Results: By performing adenoviral-mediated transfection, CCK-8 analyses, F-actin staining, transwell analyses, luciferase reporter analyses and Western blotting, we observed that TGF-β promoted cytostasis and partial epithelial–mesenchymal transition (EMT) in LPCs. In addition, we confirmed that TGF-β activated the Smad and MAPK pathways, including the Erk, JNK and p38 MAPK signaling pathways, and revealed that TGFβ-Smad signaling induced growth inhibition and partial EMT, whereas TGFβ-MAPK signaling had the opposite effects on LPCs. We further found that the activity of Smad and MAPK signaling downstream of TGF-β was mutually restricted in LPCs. Mechanistically, we found that TGF-β activated Smad signaling through serine phosphorylation of both the C-terminal and linker regions of Smad2 and 3 in LPCs. Additionally, TGFβ-MAPK signaling inhibited the phosphorylation of Smad3 but not Smad2 at the C-terminus, and it reinforced the linker phosphorylation of Smad3 at T179 and S213. We then found that overexpression of mutated Smad3 at linker phosphorylation sites intensifies TGF-β-induced cytostasis and EMT, mimicking the effects of MAPK inhibition in LPCs, whereas mutation of Smad3 at the C-terminus caused LPCs to blunt TGF-β-induced cytostasis and partial EMT.

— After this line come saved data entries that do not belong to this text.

(* ===== verification/Console.v ===== *)
(** The console and the logger's static state as part of a program's world:
    the interface against which the handlers that print and log are written
    (putchar of kernel/platform, common/log.c). *)

From S2P Require Export Log.

Open Scope Z_scope.

(** What the world of a handler offers: characters can be written to the
    console, and it holds the static variables of common/log.c. *)
Class Console (W : Type) := {
  con_write : bytes -> W -> W;
  con_log : W -> log_state;
  con_set_log : log_state -> W -> W
}.

(** The laws the handlers' theorems use: output leaves the logger alone. *)
Class ConsoleLaws (W : Type) `{Console W} := {
  con_log_write : forall s w, con_log (con_write s w) = con_log w;
  con_write_nil : forall w, con_write [] w = w;
  con_write_app : forall s t w, con_write t (con_write s w) = con_write (s ++ t) w
}.

Section console.
  Context {W : Type} `{Console W}.

(** A printing function run on the world. *)
Definition kput (o : out) : St W unit := s ← lift o; modify (con_write s).
Definition kputs (s : string) : St W unit := kput (puts (str s)).

(** The functions of log.c on the world's logger. *)
Definition klog_tag (p : tag_ptr) (w : W) : option log_tag := get_tag (con_log w) p.
Definition klog_msg (p : tag_ptr) (level : Z) (msg : string) : St W unit := fun w =>
  kput (log_msg (klog_tag p w) level (str msg)) w.
Definition klog_error (p : tag_ptr) (msg : string) : St W unit := fun w =>
  kput (log_error (klog_tag p w) (str msg)) w.
Definition klog_warn (p : tag_ptr) (msg : string) : St W unit := fun w =>
  kput (log_warn (klog_tag p w) (str msg)) w.
Definition klog_info (p : tag_ptr) (msg : string) : St W unit := fun w =>
  kput (log_info (klog_tag p w) (str msg)) w.
Definition klog_debug (p : tag_ptr) (msg : string) : St W unit := fun w =>
  kput (log_debug (klog_tag p w) (str msg)) w.
Definition klog_enabled (p : tag_ptr) (level : Z) : St W bool :=
  gets (fun w => log_enabled (klog_tag p w) level).
Definition klog_prefix (p : tag_ptr) (level : Z) : St W unit := fun w =>
  kput (log_prefix (klog_tag p w) level) w.
Definition klog_register (name : string) (default_level : Z) : St W tag_ptr := fun w =>
  let '(p, st) := log_register (con_log w) (str name) default_level in
  Ok (p, con_set_log st w).

(** Only characters were written between two worlds. *)
Definition prints : relation W := rtc (fun w w' => exists s, w' = con_write s w).

(** A tag whose level silences DEBUG. *)
Definition quiet (p : tag_ptr) (w : W) : Prop := log_enabled (klog_tag p w) LOG_DEBUG = false.

Lemma kput_ok o s w : o = Ok s -> kput o w = Ok (tt, con_write s w).
Proof. by intros ->. Qed.

(** Prefixes and messages of a valid level are written, whatever the tag. *)
Lemma log_prefix_ok tag level : 0 <= level -> exists s, log_prefix tag level = Ok s.
Proof.
  intros Hl. unfold log_prefix. destruct tag as [t|]; [|by eexists]. unfold LOG_DEBUG.
  destruct (Z.ltb_spec 3 level); [by eexists|].
  destruct (rd_in_range level_names level) as (n & -> & _); [|by eexists].
  change (len level_names) with 4. lia.
Qed.

Lemma klog_prefix_ok p level w : 0 <= level ->
  exists s, klog_prefix p level w = Ok (tt, con_write s w).
Proof.
  intros Hl. destruct (log_prefix_ok (klog_tag p w) level Hl) as [s E]. exists s. by apply kput_ok.
Qed.

Lemma log_msg_ok tag level msg : 0 <= level -> exists s, log_msg tag level msg = Ok s.
Proof.
  intros Hl. unfold log_msg. destruct (negb _); [by eexists|].
  destruct (log_prefix_ok tag level Hl) as [s ->]. by eexists.
Qed.

Lemma klog_msg_ok p level msg w : 0 <= level ->
  exists s, klog_msg p level msg w = Ok (tt, con_write s w).
Proof.
  intros Hl. destruct (log_msg_ok (klog_tag p w) level (str msg) Hl) as [s E].
  exists s. by apply kput_ok.
Qed.

Lemma prints_kput w0 w o s : prints w0 w -> o = Ok s ->
  exists w', kput o w = Ok (tt, w') /\ prints w0 w'.
Proof. intros Hp ->. eexists. split; [done|]. eapply rtc_r; [done|by exists s]. Qed.
Lemma prints_msg w0 w p level msg : prints w0 w -> 0 <= level ->
  exists w', klog_msg p level msg w = Ok (tt, w') /\ prints w0 w'.
Proof.
  intros Hp Hl. destruct (klog_msg_ok p level msg w Hl) as [s ->]. eexists. split; [done|].
  eapply rtc_r; [done|by exists s].
Qed.
Lemma prints_prefix w0 w p level : prints w0 w -> 0 <= level ->
  exists w', klog_prefix p level w = Ok (tt, w') /\ prints w0 w'.
Proof.
  intros Hp Hl. destruct (klog_prefix_ok p level w Hl) as [s ->]. eexists. split; [done|].
  eapply rtc_r; [done|by exists s].
Qed.
Lemma prints_log `{!ConsoleLaws W} w w' : prints w w' -> con_log w' = con_log w.
Proof. induction 1 as [|w w1 w' [s ->] _ IH]; [done|]. by rewrite IH, con_log_write. Qed.

Lemma klog_debug_quiet `{!ConsoleLaws W} p msg w : quiet p w -> klog_debug p msg w = Ok (tt, w).
Proof.
  intros Hq. unfold klog_debug, log_debug, log_msg. unfold quiet in Hq. rewrite Hq.
  erewrite kput_ok by done. by rewrite con_write_nil.
Qed.
End console.

(** ** A console world: the output so far and the logger *)

Record console := ConsoleState { console_out : bytes; console_log : log_state }.

#[export] Instance console_console : Console console := {
  con_write s c := ConsoleState (console_out c ++ s) (console_log c);
  con_log := console_log;
  con_set_log st c := ConsoleState (console_out c) st
}.

#[export] Instance console_laws : ConsoleLaws console.
Proof.
  split; [done|..].
  - intros [o l]. unfold con_write, console_console. cbn. by rewrite app_nil_r.
  - intros s t [o l]. unfold con_write, console_console. cbn. by rewrite app_assoc.
Qed.
(* ===== verification/Stubs.v ===== *)
(** What the program leaves unimplemented: the virtio-blk driver
    (drivers/virtio_blk/virtio_blk.c) and resources_update_devices
    (kernel/resources/resources.c). *)

From S2P Require Export Console Resources.

Open Scope Z_scope.

Definition VIRTIO_VENDOR_ID : Z := 0x1AF4.
Definition VIRTIO_BLK_DEVICE_ID : Z := 0x1001.

Definition virtio_blk_id_table : list device_id_entry :=
  [DeviceId (Some (str "virtio,block")) VIRTIO_VENDOR_ID VIRTIO_BLK_DEVICE_ID
     (Some (str "VirtIO-Blk (Legacy)"));
   DeviceId None 0 0 None].

Section blk.
  Context {W C : Type}.

Definition virtio_blk_init_context (ctx : C) (device : nat) (w : W) : res (Z * W) := Ok (0, w).
Definition virtio_blk_deinit_context (ctx : C) (w : W) : res W := Ok w.

Definition virtio_blk_driver : @driver W C := {|
  drv_name := str "virtio-blk"; drv_version := str "0.1.0"; drv_type := DRIVER_TYPE_STORAGE;
  id_table := Some virtio_blk_id_table;
  init_context := Some virtio_blk_init_context;
  deinit_context := Some virtio_blk_deinit_context |}.
Definition virtio_blk_get_driver : option (@driver W C) := Some virtio_blk_driver.
End blk.

(** [res_log]: the static tag; the result has its new value. *)
Definition resources_update_devices {W} `{Console W} (res_log : tag_ptr) : St W tag_ptr :=
  res_log ← match res_log with
            | Some _ => mret res_log | None => klog_register "resources" LOG_INFO
            end;
  _ ← klog_warn res_log "resources_update_devices: unimplemented
";
  mret res_log.

(** The driver's hooks never fail and change nothing: once a device matches, it is
    granted in the state it is in. *)
Lemma virtio_blk_hooks {W C} (ctx : C) i (w : W) :
  virtio_blk_init_context ctx i w = Ok (0, w) /\ virtio_blk_deinit_context ctx w = Ok w.
Proof. done. Qed.

(** The driver matches a device by its compatible string or by its identifiers. *)
Lemma virtio_blk_matches {W C} mem d :
  dev_compatible d = None ->
  @device_matches_driver W C mem d virtio_blk_driver
  = Ok ((vendor_id d =? 0x1AF4) && (device_id d =? 0x1001)).
Proof.
  intros Hc. unfold device_matches_driver. cbn [id_table virtio_blk_driver].
  unfold virtio_blk_id_table. cbn. rewrite ?Hc. cbn.
  unfold VIRTIO_VENDOR_ID, VIRTIO_BLK_DEVICE_ID. by destruct (_ && _).
Qed.
(* ===== verification/DeviceScan.v ===== *)
(** Scanning for devices and printing their tree (devices_scan and device_tree_print of
    kernel/devices/devices.c).  The architecture's devices_enumerate is a parameter. *)

From S2P Require Export Console Devices.

Open Scope Z_scope.

(** The static variables of devices.c as a part of the world. *)
Class DeviceStore (W : Type) := {
  ds_registry : W -> registry;
  ds_set_registry : registry -> W -> W
}.

Section scan.
  Context {W : Type} `{Console W} `{DeviceStore W}.
  Context (mem : memory) (strmax : nat) (driver_name : Z -> cstr).
  Context (devices_enumerate : Z -> option (device -> St W unit) -> St W Z).

(** The callback on the world's registry. *)
Definition register_device (d : device) : St W unit := fun w =>
  match add_device_to_registry d (ds_registry w) with
  | Ok r => Ok (tt, ds_set_registry r w)
  | UB => UB
  | NoFuel => NoFuel
  end.

(** [devices_log]: the static tag; the result has its new value. *)
Definition devices_tag (devices_log : tag_ptr) : St W tag_ptr :=
  match devices_log with
  | Some _ => mret devices_log
  | None => klog_register "devices" LOG_INFO
  end.

(** The line with the number of devices. *)
Definition report_count (devices_log : tag_ptr) (device_count : Z) : St W unit :=
  info ← klog_enabled devices_log LOG_INFO;
  when info
    (_ ← klog_prefix devices_log LOG_INFO;
     kput (puts (str "Found " ++ put_hex16 device_count ++ str " device(s)" ++ nl))).

Definition devices_scan (devices_log : tag_ptr) : St W (Z * tag_ptr) :=
  devices_log ← devices_tag devices_log;
  _ ← klog_msg devices_log LOG_INFO "Scanning device tree...
";
  fdt ← gets (fun w => device_get_fdt (ds_registry w));
  device_count ← devices_enumerate fdt (Some register_device);
  _ ← report_count devices_log device_count;
  r ← gets ds_registry;
  r ← lift (build_tree_hierarchy r);
  _ ← modify (ds_set_registry r);
  mret (device_count, devices_log).

Definition device_tree_print (devices_log : tag_ptr) : St W tag_ptr :=
  devices_log ← devices_tag devices_log;
  info ← klog_enabled devices_log LOG_INFO;
  if negb info then mret devices_log else
  _ ← klog_msg devices_log LOG_INFO "Device tree:
";
  r ← gets ds_registry;
  _ ← kput (device_tree_lines mem strmax driver_name r);
  mret devices_log.
End scan.

(* ------------------------------------------------------------------ *)
(** ** What is printed *)

(** The text of a tree: each device that is no child of the root, in order, the root
    followed by its children. *)
Definition tree_text (line : device -> Z -> bytes) (s : list device) : bytes :=
  let cs := children s (length s) in
  match head (filter (depth_is s 0) (seq 0 (length s))) with
  | None => concat ((fun d => line d 0) <$> s)
  | Some root =>
      concat (imap (fun i d =>
        if decide (i ∈ cs) then []
        else line d 0 ++ if decide (i = root)
                         then concat (omap (fun c => (fun d => line d 1) <$> s !! c) cs) else []) s)
  end.

Section printing.
  Context (mem : memory) (strmax : nat) (driver_name : Z -> cstr).
  Context (line : device -> Z -> bytes).

(** The strings of a device can be read. *)
Definition printable_device (d : device) : Prop := forall k,
  print_device_line mem strmax driver_name d k = Ok (line d k).

Lemma print_line_slot root cs i d k :
  print_device_line mem strmax driver_name (tree_slot root cs i d) k
  = print_device_line mem strmax driver_name d k.
Proof using. unfold tree_slot. by repeat case_decide. Qed.

Lemma print_device_S fuel r i k : print_device mem strmax driver_name (S fuel) r i k =
  (d ← slot r i; (print_device_line mem strmax driver_name d k +++
                  print_children mem strmax driver_name fuel r (first_child d) (k + 1))%out).
Proof using. reflexivity. Qed.
Lemma print_children_S fuel r c k : print_children mem strmax driver_name (S fuel) r (Some c) k =
  (print_device mem strmax driver_name fuel r c k +++
   (d ← slot r c; print_children mem strmax driver_name fuel r (next_sibling d) k))%out.
Proof using. reflexivity. Qed.
Lemma print_children_nil fuel r k : print_children mem strmax driver_name fuel r None k = Ok [].
Proof using. by destruct fuel. Qed.

(** A device without children prints its line. *)
Lemma print_leaf fuel r i d k t : (0 < fuel)%nat ->
  device_storage r !! i = Some d -> first_child d = None ->
  print_device_line mem strmax driver_name d k = Ok t ->
  print_device mem strmax driver_name fuel r i k = Ok t.
Proof using.
  intros Hf Hd Hc Hp. destruct fuel as [|fuel]; [lia|]. rewrite print_device_S.
  rewrite (slot_lookup r i d Hd). cbn [mbind res_bind]. rewrite Hp, Hc, print_children_nil.
  unfold seq_out. cbn. by rewrite app_nil_r.
Qed.

Section tree.
  Context (s : list device) (root : nat) (h : option nat) (f : Z).
  Notation all := (children s (length s)).
  Notation r := (Registry (linked root all s) h (Some root) f).
  Hypothesis Hfresh : Forall fresh s.
  Hypothesis Hroot : depth_is s 0 root.
  Hypothesis Hlines : Forall printable_device s.

Lemma child_not_root c : c ∈ all -> c <> root.
Proof using Hroot.
  intros [_ Hc]%children_lt ->. unfold depth_is in *. rewrite Hroot in Hc. discriminate.
Qed.

Lemma slot_of c d : s !! c = Some d -> c <> root ->
  device_storage r !! c = Some (tree_slot root all c d) /\
  first_child (tree_slot root all c d) = None.
Proof using Hfresh.
  intros Hd Hne. split; [by apply linked_lookup|]. rewrite Forall_lookup in Hfresh.
  destruct (Hfresh _ _ Hd) as (_ & Hc & _). unfold tree_slot.
  rewrite (decide_False (P := c = root)) by done. by case_decide.
Qed.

Conclusion: These results suggested that TGF-β downstream of Smad3 and MAPK signaling were mutually antagonistic in regulating the viability and partial EMT of LPCs. This antagonism may help LPCs overcome the cytostatic effect of TGF-β under fibrotic conditions and maintain partial EMT and progenitor phenotypes.


LPCs: liver progenitor cells; ECM: extracellular matrix; EMT: epithelial–mesenchymal transition; TGF-β: transforming growth factor-β; MAPK: mitogen-activated protein kinase; SBE: Smad3 binding elements; GSK3β: glycogen synthetase kinase 3β; CDKs: cyclin-dependent kinases; HBx: HBV antigen X; pSmad3C: C-terminal phosphorylated Smad3; pSmad3L: linker phosphorylated Smad3.